Sono di parte perché a fare queste domande non mi resta molta poesia intorno. Eppure c’è. Lo dico con la consapevolezza che sto da una parte che non è del tutto chiara: senso e non senso, profondità e leggerezza… ma posso aggiungere dell’altro a dire il vero. Come vado dicendo qui in questo blog e altrove ci sono temi del secondo Novecento cui sono rimasti sordi poesia e critica della poesia. Ebbene a me, e non solo a me, pare che intorno ci sia qualche invenzione, o recupero?, di temi. Poco consueti. Le storie famigliari ad esempio e dico dunque la narrazione ( in strofe brevi o lunghe), territorio fin qui privilegio della scrittura in righe. Le guerre. Il lavoro. I conflitti sociali. Le ribellioni.
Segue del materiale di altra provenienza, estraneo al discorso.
(** POST /api/tenant/access-requests/[id]/approve: the checks on the row read
    from [w0] at time [now], then the transaction in [w] at time [nowTx]. *)
Definition post_ar_approve (hashToken : jsstr -> jsstr) (w0 w : ar_world) (now nowTx : Z)
    (sess actor : option jsstr) (stepUp blocked : bool) (requestId tokenId plaintext : jsstr)
    : ar_world * outcome ar_throw ar_response :=
  ar_guards w sess actor stepUp blocked (fun uid tenantId =>
    match aw_requests w0 !! requestId with
    | None => (w, Ok ArNotFound)
    | Some request =>
        let info := ar_info_ request in
        if negb (ar_tenantId info =s tenantId) then (w, Ok ArNotFound) else
        match aw_accounts w0 !! ar_serviceAccountId info with
        | None => (w, Throw ArForeignKey)
        | Some account =>
            if bool_decide (ar_requesterUserId info = None)
               && bool_decide (ar_requesterServiceAccountId info = None)
            then (w, Ok ArInvalidRequest)
            else if bool_decide (ar_requesterUserId info = Some uid)
            then (w, Ok ArForbiddenSelfApproval)
            else if negb (bool_decide (ar_requesterServiceAccountId info = None))
                    && (sa_createdById account =s uid)
            then (w, Ok ArForbiddenSelfApproval)
            else if ar_expiresAt info <=? now then (w, Ok ArRequestExpired)
            else if negb (sa_isActive account) then (w, Ok ArInactive)
            else approve_tx hashToken tenantId uid requestId request
                   (jit_ttl (aw_tenants w0 !! tenantId)) nowTx tokenId plaintext w
        end
    end).

(** POST /api/tenant/access-requests/[id]/deny *)
Definition post_ar_deny (w0 w : ar_world) (now : Z) (sess actor : option jsstr)
    (stepUp blocked : bool) (requestId : jsstr) : ar_world * outcome ar_throw ar_response :=
  ar_guards w sess actor stepUp blocked (fun uid tenantId =>
    match aw_requests w0 !! requestId with
    | None => (w, Ok ArNotFound)
    | Some request =>
        if negb (ar_tenantId (ar_info_ request) =s tenantId) then (w, Ok ArNotFound) else
        match ar_transition (Some tenantId) [ArId requestId; ArTenantId tenantId] AR_DENIED
                AR_ADMIN (ar_set_approver uid now) (aw_requests w) with
        | (_, Throw e) => (w, Throw (ArTransitionFailed e))
        | (_, Ok false) => (w, Ok ArConflict)
        | (t, Ok true) =>
            ({| aw_requests := t; aw_accounts := aw_accounts w; aw_tokens := aw_tokens w;
                aw_tenants := aw_tenants w |}, Ok ArDeniedOk)
        end
    end).

(** ** The system of requests *)

Inductive ar_event :=
| ArECreate (now : Z) (caller : ar_caller) (restricted blocked : bool)
    (body : option ar_body) (id : jsstr)
| ArEApprove (now nowTx : Z) (sess actor : option jsstr) (stepUp blocked : bool)
    (requestId tokenId plaintext : jsstr)
| ArEDeny (now : Z) (sess actor : option jsstr) (stepUp blocked : bool) (requestId : jsstr)
| ArESweep (now : Z) (batch : list jsstr).

Definition ar_handle (hashToken : jsstr -> jsstr) (isUuid : jsstr -> bool) (e : ar_event)
    (w0 w : ar_world) : ar_world :=
  match e with
  | ArECreate now caller restricted blocked body id =>
      fst (post_ar_create isUuid w0 w now caller restricted blocked body id)
  | ArEApprove now nowTx sess actor stepUp blocked requestId tokenId plaintext =>
      fst (post_ar_approve hashToken w0 w now nowTx sess actor stepUp blocked
             requestId tokenId plaintext)
  | ArEDeny now sess actor stepUp blocked requestId =>
      fst (post_ar_deny w0 w now sess actor stepUp blocked requestId)
  | ArESweep now batch =>
      {| aw_requests := sweepExpiredAccessRequests now (aw_requests w0) batch (aw_requests w);
         aw_accounts := aw_accounts w; aw_tokens := aw_tokens w; aw_tenants := aw_tenants w |}
  end.

(** [w0] may be an earlier state of [w]: its requests are still there with the
    columns written at creation, and the accounts have the same creators. *)
Definition ar_earlier (w0 w : ar_world) : Prop :=
  (forall k r0, aw_requests w0 !! k = Some r0 ->
     exists r, aw_requests w !! k = Some r /\ ar_info_ r = ar_info_ r0) /\
  sa_createdById <$> aw_accounts w0 = sa_createdById <$> aw_accounts w.

Inductive ar_step (ht : jsstr -> jsstr) (isUuid : jsstr -> bool) (w : ar_world) : ar_world -> Prop :=
| ar_step_intro w0 e : ar_earlier w0 w -> ar_step ht isUuid w (ar_handle ht isUuid e w0 w).

Inductive ar_reachable (ht : jsstr -> jsstr) (isUuid : jsstr -> bool) : ar_world -> Prop :=
| ar_reach_init w : aw_requests w = ∅ -> ar_reachable ht isUuid w
| ar_reach_step w w' : ar_reachable ht isUuid w -> ar_step ht isUuid w w' ->
    ar_reachable ht isUuid w'.

(** ** Lemmas *)

Lemma ar_pins k ps t : sm_pins (ArId k :: ps) t k.
Proof. intros k' r' _. simpl. intros H. bools. tauto. Qed.

(** A decision on one request is a compare-and-swap on its row. *)
Lemma ar_transition_pinned tenantId k ps to a extra t :
  ar_transition (Some tenantId) (ArId k :: ps) to a extra t
  = match t !! k with
    | Some r => if sm_hit (ar_visible (Some tenantId)) (ArId k :: ps) to a k r
                then (<[k := ar_set_status to (extra r)]> t, Ok true) else (t, Ok false)
    | None => (t, Ok false)
    end.
Proof. apply (sm_transition_pinned (M := ar_machine)); [apply ar_pins | done]. Qed.

Lemma ar_admin_from_pending from to :
  ar_canTransition from to AR_ADMIN = true -> from = AR_PENDING.
Proof. destruct from, to; by vm_compute. Qed.

Lemma ar_hit_inv tenantId ps to k r :
  sm_hit (ar_visible (Some tenantId)) (ArId k :: ps) to AR_ADMIN k r = true ->
  ar_status r = AR_PENDING /\ ar_tenantId (ar_info_ r) = tenantId /\
  ar_where_matches ps k r = true.
Proof.
  unfold sm_hit. simpl. intros H. bools. split_and!; [|done..].
  by eapply ar_admin_from_pending.
Qed.

Lemma parseSaTokenScopes_spec csv s :
  s ∈ parseSaTokenScopes csv <-> s ∈ SA_TOKEN_SCOPES /\ s ∈ map js_trim (js_split [44] csv).
Proof.
  unfold parseSaTokenScopes. rewrite list_elem_of_filter. split; [tauto|].
  intros [H1 H2]. split_and!; [|done..]. intros ->. revert H1.
  change ([] ∉ SA_TOKEN_SCOPES). apply (bool_decide_unpack _). by vm_compute.
Qed.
La cura del paesaggio e dell’ambiente. La cura del pianeta. La cura delle relazioni. Il conflitto tra io e noi senza timore per l’affondo nell’identità se è mezzo per fondare ponti col mondo e non per psicosondaggi in acque vuote (o, ahinoi, troppo piene).
Non da oggi leggo i versi di Nino Iacovella, a suo tempo ospite e partecipe di Il Monte Analogo, rivista di poesia e ricerca (editorialmente conclusa), oggi autore per me tra i più interessanti, uno dei fondatori tra l’altro di Perigeion, blog recente di poesia e di resistenza umana (dove quella ‘resistenza umana’ la dice lunga sulle piste da tracciare nei nostri deserti). Di Iacovella è di questi giorni l’uscita della plaquette dal titolo La parte arida della pianura, Edizioni Culturaglobale, “100”.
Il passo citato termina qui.